Есть вещи, которые я не знаю. И когда о них говорят, всегда думаю – насколько близки к истине говорящие, насколько они искренни, насколько они умны. Может ли их разум передать моему знание, таким, как если бы он сам, лично его получил? Часто люди лгут, думая, что они правы – потому что, обманывая себя всю свою жизнь, не могут иначе. Часто – заблуждаются, потому что не могут без лжи. Ложь – это сильный наркотик, это – оправдание и объяснение многих дел и поступков. В дискуссии ты не знаешь – лжет тебе твой оппонент или заблуждается.
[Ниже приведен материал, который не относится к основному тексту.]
Notation "x <- m ;; k" := (bind m (fun x => k))
  (at level 61, m at next level, right associativity).
Notation "m ;; k" := (bind m (fun _ => k))
  (at level 61, right associativity).

(** [for x in xs: body(x)] *)
Fixpoint for_each {A : Type} (xs : list A) (body : A -> M unit) : M unit :=
  match xs with
  | [] => ret tt
  | x :: xs' => body x ;; for_each xs' body
  end.

(** [self.c.execute] of a SELECT: its rows wait on the cursor. *)
Definition execute_select (q : tables R -> list (list (sqlval R))) : M unit :=
  fun dm => (Ok tt, mk (file dm) (conn dm) (q (conn dm))).

(** [self.c.execute] of an INSERT or UPDATE that no constraint can refuse;
    [bound] are the integers the caller passed among its parameters.  The
    cursor is reset first; then the parameters are bound, and an integer
    outside the 64 bits raises OverflowError before the statement runs;
    else the change stays in the transaction. *)
Definition execute_write (bound : list Z) (u : tables R -> tables R) : M unit :=
  fun dm =>
    if forallb Sql.int64 bound
    then (Ok tt, mk (file dm) (u (conn dm)) [])
    else (Raise OverflowError, mk (file dm) (conn dm) []).

(** [self.c.execute] of a DROP or CREATE: the sqlite3 module commits what
    is pending before such a statement, and the statement is written to the
    file at once. *)
Definition execute_ddl (u : tables R -> tables R) : M unit :=
  fun dm => (Ok tt, mk (u (conn dm)) (u (conn dm)) []).

(** [self.c.execute] of a statement that a constraint may refuse: the
    cursor is reset before the statement runs, so it has no rows either
    way. *)
Definition execute_checked (u : tables R -> outcome (tables R)) : M unit :=
  fun dm =>
    match u (conn dm) with
    | Ok t' => (Ok tt, mk (file dm) t' [])
    | Raise e => (Raise e, mk (file dm) (conn dm) [])
    end.

(** [self.c.fetchone()]: the next row, or [None]. *)
Definition fetchone : M (option (list (sqlval R))) :=
  fun dm =>
    match cur dm with
    | [] => (Ok None, dm)
    | row :: rest => (Ok (Some row), mk (file dm) (conn dm) rest)
    end.

(** [self.c.fetchall()] *)
Definition fetchall : M (list (list (sqlval R))) :=
  fun dm => (Ok (cur dm), mk (file dm) (conn dm) []).

(** [try: return int(self.c.fetchone()[0]) / except: return None] *)
Definition fetch_int : M (option Z) :=
  row <- fetchone ;;
  ret (match row with
       | Some (SqlInt i :: _) => Some i
       | _ => None
       end).

Definition commit : M unit :=
  fun dm => (Ok tt, mk (conn dm) (conn dm) (cur dm)).

(** The two DROP TABLE, the two CREATE TABLE, the CREATE INDEX and the
    commit; a table just created has no rows, and an index has none of its
    own. *)
Definition create_tables : M unit :=
  execute_ddl Sql.drop_elements ;;
  execute_ddl Sql.drop_relations ;;
  execute_ddl (fun t => t) ;;
  execute_ddl (fun t => t) ;;
  execute_ddl (fun t => t) ;;
  commit.

(** [DataModule(database)]: connect to the file, take a cursor, create the
    tables. *)
Definition init (database : tables R) : t R :=
  snd (create_tables (mk database database [])).

Definition existsRootElement (name : string) : M bool :=
  execute_select (Sql.select_element name) ;;
  check <- fetchone ;;
  ret (match check with Some _ => true | None => false end).

Definition getRootElementId (name : string) : M (option Z) :=
  execute_select (Sql.select_element_id name) ;;
  fetch_int.

Definition getChildren (parent : string) : M (list (list (sqlval R))) :=
  execute_select (Sql.select_children parent) ;;
  fetchall.

(** No [return]: the method hands back [None]. *)
Definition existsChildElement (parent child : string) : M (pyobj R) :=
  parent_id <- getRootElementId parent ;;
  execute_select (Sql.select_relation child parent_id) ;;
  ret PyNone.

Definition addRootElement (name : string) : M unit :=
  execute_checked (Sql.insert_element name).

Definition addRelatedElement (parent name : string) (count : Z) (rating : R) : M unit :=
  parent_id <- getRootElementId parent ;;
  execute_write [count]
    (Sql.insert_relation name count rating (rmul rating rating) parent_id).

Definition getChildId (parent child : string) : M (option Z) :=
  execute_select (Sql.select_child_id child parent) ;;
  fetch_int.

Definition updateChild (parent child : string) (count : Z) (rating : R) : M unit :=
  parent_id <- getRootElementId parent ;;
  child_id <- getChildId parent child ;;
  execute_write [count]
    (Sql.update_relations (Sql.set_all count rating (rmul rating rating)) child_id parent_id).

Definition updateChildCount (parent child : string) (increment : Z) : M unit :=
  parent_id <- getRootElementId parent ;;
  child_id <- getChildId parent child ;;
  execute_write [increment]
    (Sql.update_relations (Sql.set_count_plus increment) child_id parent_id).

Definition updateChildRating (parent child : string) (rating : R) : M unit :=
  parent_id <- getRootElementId parent ;;
  child_id <- getChildId parent child ;;
  execute_write []
    (Sql.update_relations (Sql.set_rating_plus rating (rmul rating rating)) child_id parent_id).

Definition incrementChild (parent child : string) (increment : Z) (rating : R) : M unit :=
  parent_id <- getRootElementId parent ;;
  child_id <- getChildId parent child ;;
  execute_write [increment]
    (Sql.update_relations (Sql.set_all_plus increment rating (rmul rating rating))
                          child_id parent_id).

(** No [fetch], no [return]: the quotient stays on the cursor and the
    method hands back [None]. *)
Definition computeRating (element : string) : M (pyobj R) :=
  execute_select (Sql.select_rating element) ;;
  ret PyNone.

End Methods.

Arguments M R A : clear implicits.

End DataModule.

(** ** MarkovRatingSystem: feeding rated lines *)

Module MarkovRatingSystem.
Section Methods.
Context {R : Type} {ops : RealOps R}.

Import DataModule.

Notation "x <- m ;; k" := (bind m (fun x => k))
  (at level 61, m at next level, right associativity).
Notation "m ;; k" := (bind m (fun _ => k))
  (at level 61, right associativity).

Definition isRootElement (element : string) : M R bool :=
  DataModule.existsRootElement element.

Definition addNewRootElement (element : string) : M R unit :=
  DataModule.addRootElement element.

(** [names = [x[0] for x in childlist]; return relatedElement in names] *)
Definition isChildOf (element relatedElement : string) : M R bool :=
  childlist <- DataModule.getChildren element ;;
  ret (existsb (fun name => match name with
                            | SqlText s => String.eqb relatedElement s
                            | _ => false
                            end)
               (map (fun x => hd SqlNull x) childlist)).

Definition addRelatedElement (parent childName : string) (childCount : Z) (childRating : R)
  : M R unit :=
  DataModule.addRelatedElement parent childName childCount childRating.

Definition incrementRelatedElementCount (parent childName : string) (increment : Z) : M R unit :=
  DataModule.updateChildCount parent childName increment.

Definition updateRelatedElementRating (parent childName : string) (rating : R) : M R unit :=
  DataModule.updateChildRating parent childName rating.

Definition incrementRelatedBoth (parent childName : string) (increment : Z) (rating : R)
  : M R unit :=
  DataModule.incrementChild parent childName increment rating.

Definition commit : M R unit := DataModule.commit.

(** The body of the inner loop of [feedLine]. *)
Definition feedPair (rating : R) (x y : string) : M R unit :=
  if negb (String.eqb x y) then
    related <- isChildOf x y ;;
    if negb related
    then addRelatedElement x y 1 rating
    else incrementRelatedBoth x y 1 rating
  else ret tt.

Definition feedLine (rating : R) (relationList : list string) : M R unit :=
  for_each relationList (fun x =>
    known <- isRootElement x ;;
    (if negb known then addNewRootElement x else ret tt) ;;
    for_each relationList (fun y => feedPair rating x y)).

(** The loop of [test1]: [for line in testDataSet: markov.feedLine(line[0],line[1:])]. *)
Definition feedLines (lines : list (R * list string)) : M R unit :=
  for_each lines (fun line => feedLine (fst line) (snd line)).

End Methods.
End MarkovRatingSystem.

(** ** Views of the tables and the invariants of the datastore *)

Section Views.
Context {R : Type} {ops : RealOps R}.

(** The statistics of a relation: count, rating_sum, rating_sum_squares. *)
Definition stats : Type := (Z * R * R)%type.

Definition row_stats (r : relation_row R) : stats :=
  (r_count r, r_rating_sum r, r_rating_sum_squares r).

(** The columns of a relation row that no UPDATE of the script assigns. *)
Definition row_key (r : relation_row R) : Z * string * option Z :=
  (r_id r, r_class r, r_parent_id r).

(** What [getRootElementId] reads: the id of the first row named [name]. *)
Definition root_id (t : tables R) (name : string) : option Z :=
  option_map e_id (hd_error (Sql.elements_where_class t name)).

(** What [getChildId] reads: the id of the first row of the join. *)
Definition child_id (t : tables R) (parent child : string) : option Z :=
  option_map (@r_id R) (hd_error (Sql.join_child t parent child)).

(** The edge from [parent] to [child]: the statistics of the rows named
    [child] among those [getChildren parent] returns.  No row: the edge is
    absent.  One row: the edge.  More rows: the pair was inserted twice. *)
Definition edge (t : tables R) (parent child : string) : list stats :=
  map row_stats (Sql.join_child t parent child).

(** An UPDATE that finds its row changes the first row of the edge. *)
Definition on_first {A : Type} (f : A -> A) (l : list A) : list A :=
  match l with
  | [] => []
  | a :: rest => f a :: rest
  end.

(** One observation of a pair, as [feedLine] records it: the first creates
    the relation with count 1, a later one adds to its first row. *)
Definition observe (rating : R) (e : list stats) : list stats :=
  match e with
  | [] => [(1, rating, rmul rating rating)]
  | (n, s, q) :: rest => (n + 1, radd s rating, radd q (rmul rating rating)) :: rest
  end.

(** How many times [x] and [y] meet in a line: every occurrence of [x] with
    every occurrence of [y]. *)
Definition meetings (x y : string) (line : list string) : nat :=
  (count_occ string_dec line x * count_occ string_dec line y)%nat.

(** The same over the lines fed. *)
Definition cooccurrences (x y : string) (lines : list (R * list string)) : nat :=
  fold_right (fun line n => (meetings x y (snd line) + n)%nat) 0%nat lines.

(** The edge two different items have after [lines], read off the lines. *)
Definition edge_of_lines (x y : string) (lines : list (R * list string)) : list stats :=
  fold_left (fun e line => Nat.iter (meetings x y (snd line)) (observe (fst line)) e)
            lines [].

(** An edge that was observed [n] times since it was absent. *)
Definition counted (n : nat) (e : list stats) : Prop :=
  match n with
  | O => e = []
  | S _ => exists s q, e = [(Z.of_nat n, s, q)]
  end.

(** The statistics of [k+1] observations at one rating. *)
Fixpoint tally (rating : R) (k : nat) : stats :=
  match k with
  | O => (1, rating, rmul rating rating)
  | S k' =>
      let '(n, s, q) := tally rating k' in
      (n + 1, radd s rating, radd q (rmul rating rating))
  end.

(** A second round of [k+1] observations at one rating, on top of a first
    such round, adds without rounding: adding the ratings of the second
    round one at a time to the sums of the first gives what adding their
    partial sums at once gives.  With [k = 0], one observation a round,
    nothing is asked. *)
Definition adds_exactly (rating : R) (k : nat) : Prop :=
  forall j, (j < k)%nat ->
    radd (snd (fst (tally rating k))) (radd (snd (fst (tally rating j))) rating) =
    radd (radd (snd (fst (tally rating k))) (snd (fst (tally rating j)))) rating /\
    radd (snd (tally rating k)) (radd (snd (tally rating j)) (rmul rating rating)) =
    radd (radd (snd (tally rating k)) (snd (tally rating j))) (rmul rating rating).
Lemma analyze_from_Ok todo l :
  mapM (analyze polarity_scores) todo = Ok l ->
  forall i n self,
  exists self',
    analyze_from polarity_scores i n todo self = (Ok (), self') /\
    comments self' = comments self /\
    analyzed_comments self' = analyzed_comments self ++ l /\
    written (trace self') = written (trace self).
Proof.
  revert l. induction todo as [|comment rest IH]; intros l Hl i n self.
  - injection Hl as <-. exists self. by rewrite app_nil_r.
  - apply mapM_cons_Ok in Hl as (a & l' & Ha & Hl' & ->).
    cbn [analyze_from]. rewrite Ha.
    edestruct (IH l' Hl' (S i) n) as (self' & -> & Hc & Han & Hw).
    exists self'. split; [done|]. rewrite Hc, Han, Hw.
    change (trace (append_analyzed a ?s)) with (trace s).
    rewrite written_log, app_nil_r.
    destruct (i mod 500 =? 0)%nat; rewrite ?written_log, ?app_nil_r;
      simpl; by rewrite <- app_assoc.
Qed.

Lemma analyze_from_Ok_inv todo :
  forall i n self u self',
  analyze_from polarity_scores i n todo self = (Ok u, self') ->
  exists l, mapM (analyze polarity_scores) todo = Ok l.
Proof.
  induction todo as [|comment rest IH]; intros i n self u self' H.
  - by exists [].
  - cbn [analyze_from] in H.
    destruct (analyze polarity_scores comment) as [a|e] eqn:Ha;
      [|discriminate].
    apply IH in H as [l Hl]. exists (a :: l).
    apply mapM_cons_Ok. eauto.
Qed.

Lemma analyze_comments_Ok self l :
  mapM (analyze polarity_scores) (comments self) = Ok l ->
  exists self',
    analyze_comments polarity_scores self = (Ok (), self') /\
    comments self' = comments self /\
    analyzed_comments self' = analyzed_comments self ++ l /\
    written (trace self') = written (trace self).
Proof.
  intros Hl. unfold analyze_comments. cbv zeta.
  destruct (analyze_from_Ok (comments (log LogAnalyzing self)) l Hl 1%nat
              (length (comments (log LogAnalyzing self)))
              (log LogAnalyzing self)) as (self' & -> & Hc & Han & Hw).
  eexists. split; [reflexivity|].
  rewrite written_log, Hw, written_log, !app_nil_r. simpl. auto.
Qed.

Lemma analyze_comments_Ok_inv self u self' :
  analyze_comments polarity_scores self = (Ok u, self') ->
  exists l,
    mapM (analyze polarity_scores) (comments self) = Ok l /\
    analyzed_comments self' = analyzed_comments self ++ l.
Proof.
  unfold analyze_comments. cbv zeta. intros H.
  destruct (analyze_from _ _ _ _ _) as [[u'|e] self''] eqn:Hfrom;
    [|discriminate].
  destruct (analyze_from_Ok_inv _ _ _ _ _ _ Hfrom) as [l Hl]. exists l.
  split; [done|].
  destruct (analyze_from_Ok _ _ Hl 1%nat
              (length (comments (log LogAnalyzing self)))
              (log LogAnalyzing self)) as (self1 & H1 & _ & Han & _).
  rewrite Hfrom in H1. destruct u'. injection H1 as ->.
  destruct u. injection H as <-. exact Han.
Qed.

(** C10.  When the scorer returns on the text of every loaded comment,
    [analyze_comments] returns and appends one analyzed record per
    comment, in the order of the comments; the record of a comment
    carries its author_name, comment_text, likes and reply_count
    unchanged (and the default of [.get] for a field the comment lacks). *)
Theorem analyze_comments_frame (self : analyzer) :
  Forall (fun c => exists s, polarity_scores (text_of c) = Ok s) (comments self) ->
  exists self' l,
    analyze_comments polarity_scores self = (Ok (), self') /\
    comments self' = comments self /\
    analyzed_comments self' = analyzed_comments self ++ l /\
    length l = length (comments self) /\
    forall i c, comments self !! i = Some c ->
      exists a, l !! i = Some a /\
        (forall k v, k ∈ ["author_name"; "comment_text"; "likes"; "reply_count"] ->
                     c !! k = Some v -> a !! k = Some v) /\
        a !! "author_name" = Some (default (VStr "") (c !! "author_name")) /\
        a !! "comment_text" = Some (default (VStr "") (c !! "comment_text")) /\
        a !! "likes" = Some (default (VInt 0) (c !! "likes")) /\
        a !! "reply_count" = Some (default (VInt 0) (c !! "reply_count")).
Proof.
  intros Hscore.
  assert (exists l, mapM (analyze polarity_scores) (comments self) = Ok l)
    as [l Hl].
  { induction Hscore as [|c cs [s Hs] _ [l IH]]; [by exists []|].
    eexists. apply mapM_cons_Ok. do 2 eexists. split; [|split; [exact IH|done]].
    unfold analyze. fold (text_of c). rewrite Hs. reflexivity. }
  destruct (analyze_comments_Ok self l Hl) as (self' & Hrun & Hc & Han & _).
  exists self', l. repeat split; try done.
  - apply mapM_Ok_Forall2 in Hl. symmetry. by eapply Forall2_length.
  - intros i c Hi. apply mapM_Ok_Forall2 in Hl.
    destruct (Forall2_lookup_l _ _ _ _ _ Hl Hi) as (a & Ha & Hca).
    exists a. split; [done|].
    apply analyze_fields in Hca as (s & _ & Hauthor & Htext & Hlikes & Hreplies & _).
    unfold text_of in Htext.
    split; [|done].
    intros k v Hk Hv. rewrite !elem_of_cons in Hk.
    destruct Hk as [->|[->|[->|[->|Hk]]]];
      [rewrite Hauthor|rewrite Htext|rewrite Hlikes|rewrite Hreplies|
       by apply elem_of_nil in Hk]; by rewrite Hv.
Qed.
Но это не имеет никакого значения когда маленький, совсем крохотный кусочек истины стал для тебя доступен. Когда ты почувствовал ее вкус, который не сравним ни с чем – ни с деньгами, ни с машинами, ни с красивыми женщинами. Не отходи от нее – и тогда самые сложные жизненные перипетии будут распутаны тобой как клубок ниток.

“Я не знаю, гамарджоба, любит ли Екатерина Юрьевна красивых “мущин”, машины, и все остальное не менее красивое. Не могу возразить, ведь она член вашей “команды”. Но Вики ей дороже всех вас, вместе взятых. И тот, кто полюбит его, и того, кого полюбит он, и будет ей самым близким, самым родным, а, значит, и самым любимым мужчиной. Красота преходяща, деньги тоже.  Машины разбиваются, женщины стареют. Временное не может быть фундаментом.  Дом, построенный на нем, вскоре рухнет. Как и твое учение, дорогой, “ – таким был мой ответ. Грузин покачал головой. Может быть, он уже встречал подобные аргументы?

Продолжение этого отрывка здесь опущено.